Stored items
(* ===== verification/AccountModel.v ===== *)
(** * Accounts, installations, preferences and sponsorships: the data
    (internal/state/store.go, records.go, conversions.go)

    The structs field by field.  Where the row type has the columns of the API type
    (Go converts one into the other) one record stands for both. *)

From stdpp Require Import base gmap list strings.
From S2P Require Import Prelude GoStrings Rows.

Definition AccountScopeTypeAccount := "account".
Definition AccountScopeTypeGitHubInstall := "github_installation".

(** [Account] and [accountRecord]. *)
Record Account := MkAccount {
  ac_ID : Z;
  ac_Role : string;
  ac_CreatedAt : Time;
  ac_UpdatedAt : Time
}.

#[export] Instance rebuild_Account : Rebuild Account := fun r =>
  MkAccount
    (ac_ID r) (ac_Role r) (ac_CreatedAt r) (ac_UpdatedAt r).

(** [OAuthIdentity] and [oauthIdentityRecord]. *)
Record OAuthIdentity := MkOAuthIdentity {
  oi_ID : Z;
  oi_AccountID : Z;
  oi_OAuthProvider : string;
  oi_OAuthSubject : string;
  oi_OAuthLogin : string;
  oi_CreatedAt : Time;
  oi_UpdatedAt : Time
}.

#[export] Instance rebuild_OAuthIdentity : Rebuild OAuthIdentity := fun r =>
  MkOAuthIdentity
    (oi_ID r) (oi_AccountID r) (oi_OAuthProvider r) (oi_OAuthSubject r) (oi_OAuthLogin r)
    (oi_CreatedAt r) (oi_UpdatedAt r).

(** [AuditEvent] and [auditEventRecord]. *)
Record AuditEvent := MkAuditEvent {
  ae_ID : Z;
  ae_Actor : string;
  ae_Action : string;
  ae_ResourceType : string;
  ae_ResourceID : string;
  ae_PayloadJSON : string;
  ae_CreatedAt : Time
}.

#[export] Instance rebuild_AuditEvent : Rebuild AuditEvent := fun r =>
  MkAuditEvent
    (ae_ID r) (ae_Actor r) (ae_Action r) (ae_ResourceType r) (ae_ResourceID r)
    (ae_PayloadJSON r) (ae_CreatedAt r).

(** The arguments of [UpdateAccountRoleWithAudit]. *)
Record AccountRoleUpdate := MkAccountRoleUpdate {
  ru_ActorAccountID : Z;
  ru_AccountID : Z;
  ru_Role : string;
  ru_AuditActor : string
}.

#[export] Instance rebuild_AccountRoleUpdate : Rebuild AccountRoleUpdate := fun r =>
  MkAccountRoleUpdate
    (ru_ActorAccountID r) (ru_AccountID r) (ru_Role r) (ru_AuditActor r).

(** A row of github_installations. *)
Record githubInstallationRecord := MkgithubInstallationRecord {
  gr_ID : Z;
  gr_AccountID : Z;
  gr_InstallationID : Z;
  gr_GitHubAccountID : Z;
  gr_AccountType : string;
  gr_AccountLogin : string;
  gr_AccountName : string;
  gr_AccountAvatar : string;
  gr_CreatedAt : Time;
  gr_UpdatedAt : Time
}.

#[export] Instance rebuild_githubInstallationRecord : Rebuild githubInstallationRecord := fun r =>
  MkgithubInstallationRecord
    (gr_ID r) (gr_AccountID r) (gr_InstallationID r) (gr_GitHubAccountID r)
    (gr_AccountType r) (gr_AccountLogin r) (gr_AccountName r) (gr_AccountAvatar r)
    (gr_CreatedAt r) (gr_UpdatedAt r).

(** An installation with the repositories observed for it. *)
Record GitHubInstallation := MkGitHubInstallation {
  gi_ID : Z;
  gi_AccountID : Z;
  gi_InstallationID : Z;
  gi_GitHubAccountID : Z;
  gi_AccountType : string;
  gi_AccountLogin : string;
  gi_AccountName : string;
  gi_AccountAvatar : string;
  gi_Repositories : list string;
  gi_CreatedAt : Time;
  gi_UpdatedAt : Time
}.

#[export] Instance rebuild_GitHubInstallation : Rebuild GitHubInstallation := fun r =>
  MkGitHubInstallation
    (gi_ID r) (gi_AccountID r) (gi_InstallationID r) (gi_GitHubAccountID r)
    (gi_AccountType r) (gi_AccountLogin r) (gi_AccountName r) (gi_AccountAvatar r)
    (gi_Repositories r) (gi_CreatedAt r) (gi_UpdatedAt r).

(** The GitHub account that owns an installation. *)
Record GitHubInstallationAccount := MkGitHubInstallationAccount {
  ga_GitHubAccountID : Z;
  ga_AccountType : string;
  ga_AccountLogin : string;
  ga_AccountName : string;
  ga_AccountAvatar : string
}.

#[export] Instance rebuild_GitHubInstallationAccount : Rebuild GitHubInstallationAccount := fun r =>
  MkGitHubInstallationAccount
    (ga_GitHubAccountID r) (ga_AccountType r) (ga_AccountLogin r) (ga_AccountName r)
    (ga_AccountAvatar r).

(** A row of github_installation_owners. *)
Record githubInstallationOwnerRecord := MkgithubInstallationOwnerRecord {
  go_InstallationID : Z;
  go_GitHubAccountID : Z;
  go_AccountType : string;
  go_AccountLogin : string;
  go_AccountName : string;
  go_AccountAvatar : string;
  go_CreatedAt : Time;
  go_UpdatedAt : Time
}.

#[export] Instance rebuild_githubInstallationOwnerRecord : Rebuild githubInstallationOwnerRecord := fun r =>
  MkgithubInstallationOwnerRecord
    (go_InstallationID r) (go_GitHubAccountID r) (go_AccountType r) (go_AccountLogin r)
    (go_AccountName r) (go_AccountAvatar r) (go_CreatedAt r) (go_UpdatedAt r).

(** [ForkSponsorshipPolicy] and its row. *)
Record ForkSponsorshipPolicy := MkForkSponsorshipPolicy {
  pol_SponsorInstallationID : Z;
  pol_SourceRepositoryID : Z;
  pol_SourceRepositoryFullName : string;
  pol_Mode : string;
  pol_Enabled : bool;
  pol_MaxConcurrency : Z;
  pol_CreatedAt : Time;
  pol_UpdatedAt : Time
}.

#[export] Instance rebuild_ForkSponsorshipPolicy : Rebuild ForkSponsorshipPolicy := fun r =>
  MkForkSponsorshipPolicy
    (pol_SponsorInstallationID r) (pol_SourceRepositoryID r) (pol_SourceRepositoryFullName r)
    (pol_Mode r) (pol_Enabled r) (pol_MaxConcurrency r) (pol_CreatedAt r) (pol_UpdatedAt r).

(** [ForkSponsorshipApproval] and its row. *)
Record ForkSponsorshipApproval := MkForkSponsorshipApproval {
  apr_SponsorInstallationID : Z;
  apr_SourceRepositoryID : Z;
  apr_ForkRepositoryID : Z;
  apr_ForkRepositoryFullName : string;
  apr_ForkOwnerID : Z;
  apr_ForkOwnerLogin : string;
  apr_CreatedAt : Time;
  apr_UpdatedAt : Time
}.

#[export] Instance rebuild_ForkSponsorshipApproval : Rebuild ForkSponsorshipApproval := fun r =>
  MkForkSponsorshipApproval
    (apr_SponsorInstallationID r) (apr_SourceRepositoryID r) (apr_ForkRepositoryID r)
    (apr_ForkRepositoryFullName r) (apr_ForkOwnerID r) (apr_ForkOwnerLogin r)
    (apr_CreatedAt r) (apr_UpdatedAt r).

(** [sandboxServiceConfigSnapshot]. *)
Record SandboxSnapshot := MkSnapshot {
  snap_APIURL : string;
  snap_EncryptedAPIKey : string;
  snap_Source : string;
  snap_SponsorInstallationID : Z;
  snap_SponsorSourceRepositoryID : Z;
  snap_SponsorSourceRepositoryFullName : string;
  snap_SponsorAuthorizationReason : string;
  snap_ForkRepositoryID : Z;
  snap_ForkRepositoryFullName : string;
  snap_ForkOwnerID : Z;
  snap_ForkOwnerLogin : string
}.

#[export] Instance rebuild_SandboxSnapshot : Rebuild SandboxSnapshot := fun r =>
  MkSnapshot
    (snap_APIURL r) (snap_EncryptedAPIKey r) (snap_Source r) (snap_SponsorInstallationID r)
    (snap_SponsorSourceRepositoryID r) (snap_SponsorSourceRepositoryFullName r) (snap_SponsorAuthorizationReason r)
    (snap_ForkRepositoryID r) (snap_ForkRepositoryFullName r) (snap_ForkOwnerID r) (snap_ForkOwnerLogin r).

(** [AccountSecret] and its row. *)
Record AccountSecret := MkAccountSecret {
  as_ID : Z;
  as_ScopeType : string;
  as_ScopeID : Z;
  as_KeyType : string;
  as_EncryptedValue : string;
  as_CreatedAt : Time;
  as_UpdatedAt : Time
}.

#[export] Instance rebuild_AccountSecret : Rebuild AccountSecret := fun r =>
  MkAccountSecret
    (as_ID r) (as_ScopeType r) (as_ScopeID r) (as_KeyType r) (as_EncryptedValue r)
    (as_CreatedAt r) (as_UpdatedAt r).

(** [AccountPreference] and its row. *)
Record AccountPreference := MkAccountPreference {
  ap_ID : Z;
  ap_ScopeType : string;
  ap_ScopeID : Z;
  ap_Namespace : string;
  ap_Key : string;
  ap_ValueJSON : string;
  ap_CreatedAt : Time;
  ap_UpdatedAt : Time
}.

#[export] Instance rebuild_AccountPreference : Rebuild AccountPreference := fun r =>
  MkAccountPreference
    (ap_ID r) (ap_ScopeType r) (ap_ScopeID r) (ap_Namespace r) (ap_Key r) (ap_ValueJSON r)
    (ap_CreatedAt r) (ap_UpdatedAt r).

(** [SandboxServiceDefault] and its row. *)
Record SandboxServiceDefault := MkSandboxServiceDefault {
  sd_ID : Z;
  sd_Enabled : bool;
  sd_AudienceMode : string;
  sd_APIURL : string;
  sd_APIKeyEncrypted : string;
  sd_APIKeyUpdatedAt : option Time;
  sd_CreatedAt : Time;
  sd_UpdatedAt : Time
}.

#[export] Instance rebuild_SandboxServiceDefault : Rebuild SandboxServiceDefault := fun r =>
  MkSandboxServiceDefault
    (sd_ID r) (sd_Enabled r) (sd_AudienceMode r) (sd_APIURL r) (sd_APIKeyEncrypted r)
    (sd_APIKeyUpdatedAt r) (sd_CreatedAt r) (sd_UpdatedAt r).

(** [SandboxServiceDefaultAudience] and its row. *)
Record SandboxServiceDefaultAudience := MkSandboxServiceDefaultAudience {
  sa_ID : Z;
  sa_GitHubAccountID : Z;
  sa_AccountType : string;
  sa_AccountLogin : string;
  sa_AccountName : string;
  sa_AccountAvatar : string;
  sa_CreatedAt : Time;
  sa_UpdatedAt : Time
}.

#[export] Instance rebuild_SandboxServiceDefaultAudience : Rebuild SandboxServiceDefaultAudience := fun r =>
  MkSandboxServiceDefaultAudience
    (sa_ID r) (sa_GitHubAccountID r) (sa_AccountType r) (sa_AccountLogin r)
    (sa_AccountName r) (sa_AccountAvatar r) (sa_CreatedAt r) (sa_UpdatedAt r).

(** ** Keys

    The generated columns, and the unique indexes of the tables. *)

#[export] Instance row_Account : Row Account := {
  row_id := ac_ID; with_id := fun i r => r <| ac_ID := i |>; row_id_with := fun _ _ => eq_refl
}.

#[export] Instance row_AuditEvent : Row AuditEvent := {
  row_id := ae_ID; with_id := fun i r => r <| ae_ID := i |>; row_id_with := fun _ _ => eq_refl
}.

#[export] Instance row_OAuthIdentity : Row OAuthIdentity := {
  row_id := oi_ID; with_id := fun i r => r <| oi_ID := i |>; row_id_with := fun _ _ => eq_refl
}.

#[export] Instance key_OAuthIdentity : Key OAuthIdentity (string * string) := {
  row_key := fun r => (oi_OAuthProvider r, oi_OAuthSubject r); row_key_with := fun _ _ => eq_refl
}.

#[export] Instance row_githubInstallationRecord : Row githubInstallationRecord := {
  row_id := gr_ID; with_id := fun i r => r <| gr_ID := i |>; row_id_with := fun _ _ => eq_refl
}.

#[export] Instance key_githubInstallationRecord : Key githubInstallationRecord (Z * Z) := {
  row_key := fun r => (gr_AccountID r, gr_InstallationID r); row_key_with := fun _ _ => eq_refl
}.

#[export] Instance row_AccountSecret : Row AccountSecret := {
  row_id := as_ID; with_id := fun i r => r <| as_ID := i |>; row_id_with := fun _ _ => eq_refl
}.

#[export] Instance key_AccountSecret : Key AccountSecret (string * Z * string) := {
  row_key := fun r => (as_ScopeType r, as_ScopeID r, as_KeyType r); row_key_with := fun _ _ => eq_refl
}.

#[export] Instance row_AccountPreference : Row AccountPreference := {
  row_id := ap_ID; with_id := fun i r => r <| ap_ID := i |>; row_id_with := fun _ _ => eq_refl
}.

#[export] Instance key_AccountPreference : Key AccountPreference (string * Z * string * string) := {
  row_key := fun r => (ap_ScopeType r, ap_ScopeID r, ap_Namespace r, ap_Key r); row_key_with := fun _ _ => eq_refl
}.

#[export] Instance row_SandboxServiceDefaultAudience : Row SandboxServiceDefaultAudience := {
  row_id := sa_ID; with_id := fun i r => r <| sa_ID := i |>; row_id_with := fun _ _ => eq_refl
}.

> **TASK TO COMPLETE**
Using the data above, reproduce exactly the lines between those holding "(ap_CreatedAt r) (ap_UpdatedAt r)." and "sa_AccountType : string;", inclusive, and no others.

> **RESULT OF THIS TASK**
    (ap_CreatedAt r) (ap_UpdatedAt r).

(** [SandboxServiceDefault] and its row. *)
Record SandboxServiceDefault := MkSandboxServiceDefault {
  sd_ID : Z;
  sd_Enabled : bool;
  sd_AudienceMode : string;
  sd_APIURL : string;
  sd_APIKeyEncrypted : string;
  sd_APIKeyUpdatedAt : option Time;
  sd_CreatedAt : Time;
  sd_UpdatedAt : Time
}.

#[export] Instance rebuild_SandboxServiceDefault : Rebuild SandboxServiceDefault := fun r =>
  MkSandboxServiceDefault
    (sd_ID r) (sd_Enabled r) (sd_AudienceMode r) (sd_APIURL r) (sd_APIKeyEncrypted r)
    (sd_APIKeyUpdatedAt r) (sd_CreatedAt r) (sd_UpdatedAt r).

(** [SandboxServiceDefaultAudience] and its row. *)
Record SandboxServiceDefaultAudience := MkSandboxServiceDefaultAudience {
  sa_ID : Z;
  sa_GitHubAccountID : Z;
  sa_AccountType : string;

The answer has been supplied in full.